* [INPUT DATA]
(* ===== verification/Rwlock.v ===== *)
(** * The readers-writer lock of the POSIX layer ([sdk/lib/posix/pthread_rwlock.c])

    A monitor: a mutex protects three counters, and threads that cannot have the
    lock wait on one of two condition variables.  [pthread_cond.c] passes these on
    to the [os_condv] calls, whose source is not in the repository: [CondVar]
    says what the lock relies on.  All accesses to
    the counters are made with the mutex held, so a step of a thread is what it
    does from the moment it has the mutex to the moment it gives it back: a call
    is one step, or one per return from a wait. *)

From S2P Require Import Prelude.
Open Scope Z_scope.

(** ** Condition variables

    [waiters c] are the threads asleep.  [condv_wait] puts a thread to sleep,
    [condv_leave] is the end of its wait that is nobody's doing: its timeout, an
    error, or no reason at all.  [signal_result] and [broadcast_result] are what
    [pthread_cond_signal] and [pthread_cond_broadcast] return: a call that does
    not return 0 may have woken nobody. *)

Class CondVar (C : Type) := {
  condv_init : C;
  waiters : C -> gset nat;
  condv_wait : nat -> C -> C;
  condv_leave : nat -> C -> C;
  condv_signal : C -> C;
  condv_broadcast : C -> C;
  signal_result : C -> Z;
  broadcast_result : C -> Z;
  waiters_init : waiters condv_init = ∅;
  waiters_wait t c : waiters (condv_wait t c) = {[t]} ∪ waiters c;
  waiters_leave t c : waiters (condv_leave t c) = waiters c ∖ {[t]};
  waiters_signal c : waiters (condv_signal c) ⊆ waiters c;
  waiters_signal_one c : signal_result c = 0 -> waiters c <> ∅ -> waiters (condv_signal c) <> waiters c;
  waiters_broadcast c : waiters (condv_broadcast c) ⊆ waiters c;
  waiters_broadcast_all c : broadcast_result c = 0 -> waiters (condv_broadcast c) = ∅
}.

...

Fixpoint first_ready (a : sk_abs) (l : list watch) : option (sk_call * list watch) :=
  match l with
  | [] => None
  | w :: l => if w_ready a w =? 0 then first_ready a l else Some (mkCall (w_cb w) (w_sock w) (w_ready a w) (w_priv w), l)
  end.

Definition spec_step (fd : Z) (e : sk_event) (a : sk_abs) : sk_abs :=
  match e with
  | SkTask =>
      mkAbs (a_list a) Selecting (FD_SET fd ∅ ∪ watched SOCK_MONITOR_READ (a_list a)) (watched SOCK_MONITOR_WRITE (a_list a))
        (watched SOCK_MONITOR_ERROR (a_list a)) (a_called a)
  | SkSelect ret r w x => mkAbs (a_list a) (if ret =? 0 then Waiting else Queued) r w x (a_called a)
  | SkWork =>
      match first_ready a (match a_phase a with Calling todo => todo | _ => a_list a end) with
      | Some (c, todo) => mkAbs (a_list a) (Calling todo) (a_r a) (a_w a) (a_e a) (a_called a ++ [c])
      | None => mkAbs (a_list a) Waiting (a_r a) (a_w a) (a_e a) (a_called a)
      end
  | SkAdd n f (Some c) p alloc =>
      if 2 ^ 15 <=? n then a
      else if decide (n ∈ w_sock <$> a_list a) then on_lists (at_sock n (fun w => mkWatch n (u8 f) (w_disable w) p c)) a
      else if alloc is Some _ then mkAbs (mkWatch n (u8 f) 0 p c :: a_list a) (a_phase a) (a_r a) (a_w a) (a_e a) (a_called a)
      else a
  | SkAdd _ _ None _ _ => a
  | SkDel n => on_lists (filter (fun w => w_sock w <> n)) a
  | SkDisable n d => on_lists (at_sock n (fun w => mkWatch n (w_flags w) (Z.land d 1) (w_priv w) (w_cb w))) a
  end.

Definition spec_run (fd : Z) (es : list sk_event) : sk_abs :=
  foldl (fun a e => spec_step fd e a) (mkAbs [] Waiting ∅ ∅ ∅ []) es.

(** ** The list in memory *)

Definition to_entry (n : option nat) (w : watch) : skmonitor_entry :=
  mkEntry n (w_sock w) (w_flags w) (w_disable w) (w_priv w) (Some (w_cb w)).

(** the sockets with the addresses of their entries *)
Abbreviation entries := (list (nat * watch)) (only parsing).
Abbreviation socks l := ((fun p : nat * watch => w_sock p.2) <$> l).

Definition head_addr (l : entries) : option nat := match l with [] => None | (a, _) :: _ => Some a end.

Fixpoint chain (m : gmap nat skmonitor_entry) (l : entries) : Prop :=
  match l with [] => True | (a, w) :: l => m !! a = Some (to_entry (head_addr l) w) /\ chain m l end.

* [WORK TASK]
List every line above that contains the word "Calling".

* [EXPECTED OUTPUT]
      match first_ready a (match a_phase a with Calling todo => todo | _ => a_list a end) with
      | Some (c, todo) => mkAbs (a_list a) (Calling todo) (a_r a) (a_w a) (a_e a) (a_called a ++ [c])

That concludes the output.